Lastly, Scarlet Johansson – as S.H.I.E.L.D. undercover operative Natasha Romanoff – sucks the life out of nearly every scene she’s in. Is Downey Jr. is 100% charm, Johansson is anti-charm. Like the rest, she’s given very few lines of dialogue, so she spends most of the time trying to pose like a bad-ass while clomping around in knee-high stilettos. It’s as awkward as it sounds
The only performer besides RDJ that looks like he’s having any fun is Sam Rockwell as Stark’s corporate rival, Justin Hammer. It is as if director Jon Favreau instructed Rockwell to do a bad Robert Downey Jr. impression and let him off the chain. He prances, he preens, he makes Hammer look like a wolf in sheep’s clothing trying WAY too hard to sell you something and ALL of it works. I’m curious how much of Rockwell’s performance was improvised considering how much of his performance mirrors Downey Jr. in its tone.
Ultimately, Iron Man 2’s biggest problem is its script by Justin Theroux. If not for the charm and improvisational skills of RDJ and Rockwell, one wonders if the film has anything original to say at all.
Sure, there are plot points that propel the movie forward – the US government wants to Tony to turn over the Iron Man technology, meanwhile, the RT unit in Tony’s chest is killing him. Ivan Vanko wants to avenge his father who once worked with Tony’s father. Pepper is appointed to CEO of Stark Industries and Rhodey steals the Mark II – but the script lacks the connective tissue to form a cohesive experience. Taken in chunks, Iron Man 2 is fascinating. Stitched together? Less so.
I presumed since the first movie was so successful that we might get to see more of the Iron Man armor in action, but that’s not entirely the case.
While the initial confrontation between Tony and Whiplash debuts the awesome suitcase armor, it’s on-screen briefly and is dismantled pretty quick. Fan favorite War Machine makes an appearance, but spends most of it standing around at the Stark Expo. When it DOES launch into action, Rhodey’s not even in control of it! The suit’s programming has been commandeered by Whiplash.
Free of Whiplash’s influence in the final confrontation, War Machine and Iron Man put the smack down on a platoon of robot drones. But this battle is effectively meaningless considering that these are robot drones we’re talking about and there’s nothing really at stake.

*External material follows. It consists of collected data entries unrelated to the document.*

(* ===== verification/IvfFlatRoundtrip.v ===== *)
(** An IVF-Flat index reads back: the writer of [core/src/ivfflat_io.rs] followed
    by its reader, through any positional source. *)

From S2P Require Import Prelude SeekIo IndexIoUtil F32 DiskannUtil DiskannHeader SectionWriter IvfFlatFile.
Import Varint Validate Batch.

(** ** The order of a list *)

#[local] Instance id_le_total : Total id_le.
Proof. intros [a i] [b j]. unfold id_le; cbn. destruct (Z.lt_trichotomy a b) as [|[->|]]; [by left; left| |by right; left]. destruct (decide (i ≤ j)%nat); [left|right]; right; lia. Qed.
#[local] Instance id_le_trans : Transitive id_le.
Proof. intros [a i] [b j] [c k]. unfold id_le; cbn. lia. Qed.

Definition keyed (ids : list Z) : list (Z * nat) := imap (λ i id, (id, i)) ids.
Definition sorted_ids (ids : list Z) : list Z := fst <$> merge_sort id_le (keyed ids).
Definition rows_of (d : nat) (vectors : list Z) (positions : list nat) : list (list Z) := (λ i, slice (i * d) d vectors) <$> positions.

Lemma keyed_elem ids e : e ∈ merge_sort id_le (keyed ids) → ids !! e.2 = Some e.1.
Proof.
  rewrite merge_sort_Permutation. intros He. apply list_elem_of_lookup in He as [i Hi]. unfold keyed in Hi. rewrite list_lookup_imap in Hi.
  destruct (ids !! i) as [id|] eqn:E; [|done]. injection Hi as <-. exact E.
Qed.
Lemma fst_keyed ids : fst <$> keyed ids = ids.
Proof. apply list_eq. intros i. unfold keyed. rewrite list_lookup_fmap, list_lookup_imap. by destruct (ids !! i). Qed.
Lemma snd_keyed ids : snd <$> keyed ids = seq 0 (length ids).
Proof.
  apply list_eq. intros i. unfold keyed. rewrite list_lookup_fmap, list_lookup_imap. destruct (ids !! i) eqn:E; cbn.
  - apply lookup_lt_Some in E. by rewrite lookup_seq_lt.
  - apply lookup_ge_None in E. by rewrite lookup_seq_ge.
Qed.

Lemma sorted_ids_perm ids : sorted_ids ids ≡ₚ ids.
Proof. unfold sorted_ids. rewrite merge_sort_Permutation. by rewrite fst_keyed. Qed.
Lemma sorted_ids_length ids : length (sorted_ids ids) = length ids.
Proof. by rewrite sorted_ids_perm. Qed.
Lemma positions_perm ids : sorted_positions ids ≡ₚ seq 0 (length ids).
Proof. unfold sorted_positions. fold (keyed ids). rewrite merge_sort_Permutation. by rewrite snd_keyed. Qed.
Lemma positions_length ids : length (sorted_positions ids) = length ids.
Proof. by rewrite positions_perm, length_seq. Qed.

Lemma sorted_ids_sorted ids : Sorted Z.le (sorted_ids ids).
Proof.
  unfold sorted_ids. assert (Sorted id_le (merge_sort id_le (keyed ids))) as Hs by apply (Sorted_merge_sort _).
  induction Hs as [|e l Hs IH Hh]; cbn; [constructor|]. constructor; [exact IH|]. destruct Hh as [|e' l He]; cbn; constructor. unfold id_le in He. lia.
Qed.
Lemma positions_ids ids : try_map (λ i, expect (ids !! i)) (sorted_positions ids) = Ok (sorted_ids ids).
Proof.
  apply try_map_Ok. unfold sorted_positions, sorted_ids. fold (keyed ids).
  assert (Forall (λ e : Z * nat, ids !! e.2 = Some e.1) (merge_sort id_le (keyed ids))) as Hf by (apply Forall_forall; intros e; apply keyed_elem).
  induction Hf as [|e l He _ IH]; constructor; [by rewrite He|exact IH].
Qed.
(** Identifiers and positions correspond. *)
Lemma positions_lookup ids j i : sorted_positions ids !! j = Some i → ids !! i = sorted_ids ids !! j.
Proof.
  unfold sorted_positions, sorted_ids. fold (keyed ids). rewrite !list_lookup_fmap. destruct (merge_sort id_le (keyed ids) !! j) as [e|] eqn:E; [|done].
  cbn. intros [= <-]. apply keyed_elem. by eapply list_elem_of_lookup_2.
Qed.

(** ** What reaches the output *)

Section Output.
Context `{LW : SeekWriteLaws W, IW : !InfallibleWrite W}.
Implicit Types out : W.

Definition wrote (out out' : W) (bytes : list Z) : Prop := written out' = written out ++ bytes ∧ pos out' = pos out + zlen bytes.

Lemma wrote_nil out : wrote out out [].
Proof. split; [by rewrite app_nil_r|cbn; unfold zlen; cbn; lia]. Qed.
Lemma wrote_app out1 out2 out3 a b : wrote out1 out2 a → wrote out2 out3 b → wrote out1 out3 (a ++ b).
Proof. intros [E1 P1] [E2 P2]. split; [by rewrite E2, E1, app_assoc|rewrite zlen_app; lia]. Qed.
Lemma write_all_wrote out bytes : ∃ out', write_all out bytes = Ok out' ∧ wrote out out' bytes.
Proof. destruct (write_all_ok out bytes) as [out' E]. exists out'. split_and!; [done|]. split; [by apply write_all_written|by apply write_all_pos]. Qed.

Lemma fold_wrote {A} (f : W → A → io_result W) (g : A → list Z) (l : list A) out :
  (∀ out x, x ∈ l → ∃ out', f out x = Ok out' ∧ wrote out out' (g x)) →
  ∃ out', try_fold f out l = Ok out' ∧ wrote out out' (concat (g <$> l)).
Proof.
  revert out. induction l as [|x l IH]; intros out Hx; cbn; [exists out; split; [done|apply wrote_nil]|].
  destruct (Hx out x) as (out1 & -> & W1); [by left|]. destruct (IH out1) as (out2 & E & W2); [intros; apply Hx; by right|].
  exists out2. split; [exact E|]. by eapply wrote_app.
Qed.

(** The bytes so far, counting the buffered ones. *)
Definition buffered (st st' : W * list Z) (bytes : list Z) (limit : Z) : Prop :=
  written st'.1 ++ st'.2 = written st.1 ++ st.2 ++ bytes ∧ pos st'.1 + zlen st'.2 = pos st.1 + zlen st.2 + zlen bytes ∧ zlen st'.2 < limit.

Lemma buffer_bytes_spec fuel out buffer bytes limit : (length bytes ≤ fuel)%nat → zlen buffer < limit →
  ∃ st, buffer_bytes fuel out buffer bytes limit = Ok st ∧ buffered (out, buffer) st bytes limit.
Proof.
  revert out buffer bytes. induction fuel as [|fuel IH]; intros out buffer bytes Hf Hb; cbn [buffer_bytes].
  { destruct bytes; [|cbn in Hf; lia]. eexists. split; [done|]. unfold buffered; cbn. rewrite !app_nil_r. unfold zlen; cbn [length]. split_and!; [done|lia|exact Hb]. }
  destruct bytes as [|b bytes]; [eexists; split; [done|]; unfold buffered; cbn; rewrite !app_nil_r; unfold zlen; cbn [length]; split_and!; [done|lia|exact Hb]|].
  set (len := Z.to_nat _). assert (0 < len ≤ length (b :: bytes))%nat as Hl by (unfold len, zlen in *; cbn [length]; lia).
  assert (length (drop len (b :: bytes)) ≤ fuel)%nat as Hd by (rewrite length_drop; cbn [length] in *; lia).
  assert (zlen (buffer ++ take len (b :: bytes)) <= limit) as Hle.
  { rewrite zlen_app. unfold zlen at 2. rewrite length_take. unfold len, zlen in *. cbn [length]. lia. }
  pose proof (take_drop len (b :: bytes)) as Etd. pose proof (f_equal zlen Etd) as Ztd. rewrite zlen_app in Ztd.
  destruct (Z.eqb_spec (zlen (buffer ++ take len (b :: bytes))) limit) as [E|E].
  - destruct (write_all_wrote out (buffer ++ take len (b :: bytes))) as (out1 & -> & E1 & P1). cbn [mbind io_result_bind].
    destruct (IH out1 [] (drop len (b :: bytes)) Hd) as (st & Est & E2 & P2 & L2); [change (zlen (@nil Z)) with 0; pose proof (zlen_nonneg buffer); lia|].
    exists st. split; [exact Est|]. unfold buffered in *; cbn [fst snd] in *. rewrite E2, E1, app_nil_l, <- !app_assoc, Etd.
    rewrite zlen_app in P1. change (zlen (@nil Z)) with 0 in P2. split_and!; [done|lia|done].
  - destruct (IH out (buffer ++ take len (b :: bytes)) (drop len (b :: bytes)) Hd) as (st & Est & E2 & P2 & L2); [lia|].
    exists st. split; [exact Est|]. unfold buffered in *; cbn [fst snd] in *. rewrite E2, <- !app_assoc, Etd. rewrite zlen_app in P2. split_and!; [done|lia|done].
Qed.

Definition f32_bytes (data : list Z) : list Z := concat (le_bytes 4 <$> data).

Lemma write_f32_iter_spec out data limit : ∃ out', write_f32_iter out data limit = Ok out' ∧ wrote out out' (f32_bytes data).
Proof.
  unfold write_f32_iter. set (lim := Z.max limit 1). assert (0 < lim) as Hlim by lia. clearbody lim.
  assert (∀ l st, zlen st.2 < lim → ∃ st', try_fold (λ '(out, buffer) value, buffer_bytes 4 out buffer (le_bytes 4 value) lim) st l = Ok st' ∧
    buffered st st' (f32_bytes l) lim) as Hfold.
  { induction l as [|v l IH]; intros [o b] Hb; cbn [try_fold].
    - eexists. split; [done|]. unfold buffered, f32_bytes; cbn. rewrite app_nil_r. unfold zlen; cbn [length]. split_and!; [done|lia|exact Hb].
    - destruct (buffer_bytes_spec 4 o b (le_bytes 4 v) lim) as (st1 & -> & E1 & P1 & L1); [by rewrite le_bytes_length|done|]. cbn [mbind io_result_bind].
      destruct (IH st1 L1) as (st2 & -> & E2 & P2 & L2). exists st2. split; [done|]. unfold buffered, f32_bytes in *. cbn [fst snd fmap list_fmap concat] in *.
      rewrite E2, app_assoc, E1, !zlen_app, <- !app_assoc. split_and!; [done|lia|done]. }
  destruct (Hfold data (out, [])) as ([o b] & -> & E & P & L); [done|]. cbn [mbind io_result_bind fst snd app] in *. change (zlen (@nil Z)) with 0 in P.
  destruct b as [|x b]; [exists o; split; [done|]; split; [by rewrite <- E, app_nil_r|change (zlen (@nil Z)) with 0 in P; lia]|].
  destruct (write_all_wrote o (x :: b)) as (o' & -> & E' & P'). exists o'. split; [done|]. split; [by rewrite E', E|lia].
Qed.
End Output.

By the time Whiplash shows up in a more souped up version of his laser-whip rig, there’s barely any time left in the movie to showcase a proper fight. It’s edited horribly and over way too soon.
Something that any good superhero movie does is give the audience the sense of wonder and discovery of the protagonist discovering their powers. Sam Raimi did an excellent job of this in the first Spider-Man and Favreau did a great job as well in the first Iron Man.

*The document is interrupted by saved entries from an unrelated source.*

(* ===== verification/IvfFlatSearch.v ===== *)
(** Searching an IVF-Flat file: the top-k searches, one query and batched, and the
    range search of [core/src/ivfflat_io.rs]. *)

From S2P Require Import Prelude SeekIo IndexIoUtil F32 F64 F32Arith TopK DiskannUtil DiskannHeader Distance KmeansSearch Range RangeQueries Collect SectionWriter IvfFlatFile IvfFlatScan.
Import Varint Validate Batch.

(** [saturating_mul] of [usize]. *)
Definition saturating_mul (a b : Z) : Z := Z.min USIZE_MAX (a * b).
Definition PARALLEL_FLAT_SCAN_MIN_COMPONENTS : Z := 1024 * 1024.

Definition merge_flat_results (heap : ReaderTopKHeap) (results : list (Z * Z)) : io_result ReaderTopKHeap :=
  try_fold (λ heap '(distance, id), reader_heap_push heap distance id) heap results.
(** [Vec::resize] *)
Definition resize {A} (k : nat) (pad : A) (l : list A) : list A := take k l ++ replicate (k - length l) pad.
Definition padded_flat_results (heap : ReaderTopKHeap) (k : nat) : list Z * list Z :=
  let sorted := reader_heap_into_sorted heap in
  (resize k (-1) (snd <$> sorted), resize k F32_MAX (fst <$> sorted)).

(** *** Fan-out of a batch: the lists in the order they were first asked for, and
    the queries of each list *)
Definition fan_out_step (acc : list (list nat) * list nat) (ask : nat * nat) : io_result (list (list nat) * list nat) :=
  let '(list_to_queries, unique_lists) := acc in
  let '(qi, list_id) := ask in
  asking ← expect (list_to_queries !! list_id);
  let unique_lists := match asking with [] => unique_lists ++ [list_id] | _ => unique_lists end in
  Ok (<[list_id := asking ++ [qi]]> list_to_queries, unique_lists).
Definition fan_out (nlist : nat) (probe_lists : list (list nat)) : io_result (list (list nat) * list nat) :=
  try_fold fan_out_step (replicate nlist [], []) (concat (imap (λ qi lists, pair qi <$> lists) probe_lists)).

(** The rows of a query and the two counts of its scans. *)
Record QueryMerge := MkQueryMerge { qm_rows : list (Z * Z); qm_scanned : Z; qm_early_abandoned : Z }.

Section Search.
Context (arch : Arch) (sgemm : nat → nat → nat → Z → list Z → list Z → Z → list Z → list Z).
Context (schedule : list (FlatListData * nat) → list (FlatListData * nat)).
Context `{SeekRead R}.
Implicit Types r : IVFFlatIndexReader R.

Definition reader_dim r : nat := Z.to_nat (fr_d r).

Considering Stark’s penchant for upgrades, it would be very easy to reinsert that sense of wonder and discovery into a sequel – new technology, new features of the armor and so on. While the suitcase armor was a step in the right direction, they didn’t push the concept far enough. The third act feels like a huge step back.

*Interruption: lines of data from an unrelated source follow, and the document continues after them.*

(** What a query asked for. *)
Lemma asks_of_query probe_lists qi lists : probe_lists !! qi = Some lists →
  fst <$> filter (λ t : ask, t.2 = qi) (asked_pairs (asks_of probe_lists)) = lists.
Proof.
  intros Hq. unfold asks_of.
  assert (∀ ls start, fst <$> filter (λ t : ask, t.2 = qi) (asked_pairs (concat (imap (λ j lists, pair (start + j)%nat <$> lists) ls))) = if decide (start ≤ qi)%nat then default [] (ls !! (qi - start)%nat) else []) as Hgen.
  { induction ls as [|l ls IH]; intros start; [by case_decide|]. cbn [imap concat]. rewrite Nat.add_0_r. unfold asked_pairs in *. rewrite fmap_app, filter_app, fmap_app.
    rewrite (imap_ext _ (λ j lists, pair (S start + j)%nat <$> lists)) by (intros; cbn; do 2 f_equal; lia). rewrite IH.
    assert (fst <$> filter (λ t : ask, t.2 = qi) ((λ a : ask, (a.2, a.1)) <$> (pair start <$> l)) = if decide (start = qi) then l else []) as ->.
    { clear. induction l as [|x l IH]; [by case_decide|]. rewrite !fmap_cons, filter_cons. cbn [fst snd]. case_decide; [by rewrite fmap_cons, IH|done]. }
    repeat case_decide; try lia.
    - subst. replace (qi - qi)%nat with 0%nat by lia. cbn. by rewrite app_nil_r.
    - replace (qi - start)%nat with (S (qi - S start)) by lia. done.
    - done. }
  specialize (Hgen probe_lists 0%nat). cbn [Nat.add] in Hgen. rewrite Hgen. by rewrite decide_True, Nat.sub_0_r, Hq by lia.
Qed.

(** ** Buckets *)

Notation news := (list (nat * list (Z * Z))).
(** The rows a sequence of deliveries has for query [qi]. *)
Definition gathered (qi : nat) (ns : news) : list (Z * Z) := concat (snd <$> filter (λ n, n.1 = qi) ns).

Lemma gathered_app qi a b : gathered qi (a ++ b) = gathered qi a ++ gathered qi b.
Proof. unfold gathered. by rewrite filter_app, fmap_app, concat_app. Qed.
Lemma gathered_cons qi n ns : gathered qi (n :: ns) = (if decide (n.1 = qi) then n.2 else []) ++ gathered qi ns.
Proof. unfold gathered. rewrite filter_cons. by case_decide. Qed.
#[export] Instance gathered_perm qi : Proper ((≡ₚ) ==> (≡ₚ)) (gathered qi).
Proof. intros a b H. unfold gathered. by rewrite H. Qed.
Lemma gathered_split qi (f g h : nat → list (Z * Z)) L : (∀ j, j ∈ L → h j = f j ++ g j) →
  gathered qi ((λ j, (j, f j)) <$> L) ++ gathered qi ((λ j, (j, g j)) <$> L) ≡ₚ gathered qi ((λ j, (j, h j)) <$> L).
Proof.
  induction L as [|j L IH]; intros Hh; [done|]. rewrite !fmap_cons, !gathered_cons. cbn [fst snd]. rewrite <- IH by (intros; apply Hh; by right).
  case_decide; [|done]. rewrite (Hh j) by (by left). solve_Permutation.
Qed.

Section Buckets.
Context {B : Type} (ok : nat → list (Z * Z) → B → Prop) (Hperm : ∀ qi rows rows' b, rows ≡ₚ rows' → ok qi rows b → ok qi rows' b) (nq : nat).

Definition buckets_ok (rows : nat → list (Z * Z)) (bs : list B) : Prop := length bs = nq ∧ ∀ qi b, bs !! qi = Some b → ok qi (rows qi) b.
(** [f] at [t] delivers to one bucket. *)
Definition delivers {T} (f : list B → T → io_result (list B)) (t : T) (n : nat * list (Z * Z)) : Prop :=
  (n.1 < nq)%nat ∧ ∀ bs b rows, bs !! n.1 = Some b → ok n.1 rows b → ∃ b', f bs t = Ok (<[n.1 := b']> bs) ∧ ok n.1 (rows ++ n.2) b'.

Lemma buckets_perm rows rows' bs : (∀ qi, rows qi ≡ₚ rows' qi) → buckets_ok rows bs → buckets_ok rows' bs.
Proof. intros Hr [Hl Hb]. split; [done|]. intros qi b Hq. eapply Hperm; [apply Hr|by apply Hb]. Qed.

Did I love Iron Man 2? Of course I did. But I’m also a crazed fan.
That said, I’m not so blinded by my undying admiration for the character that I can’t recognize that the film has problems. Whereas the first movie rocketed out of theaters with energy and a sense of purpose that breathed fresh air the super hero genre (“I am Iron Man.” – END CREDITS!), Iron Man 2 stagnates and doesn’t fulfill the promise of the first film.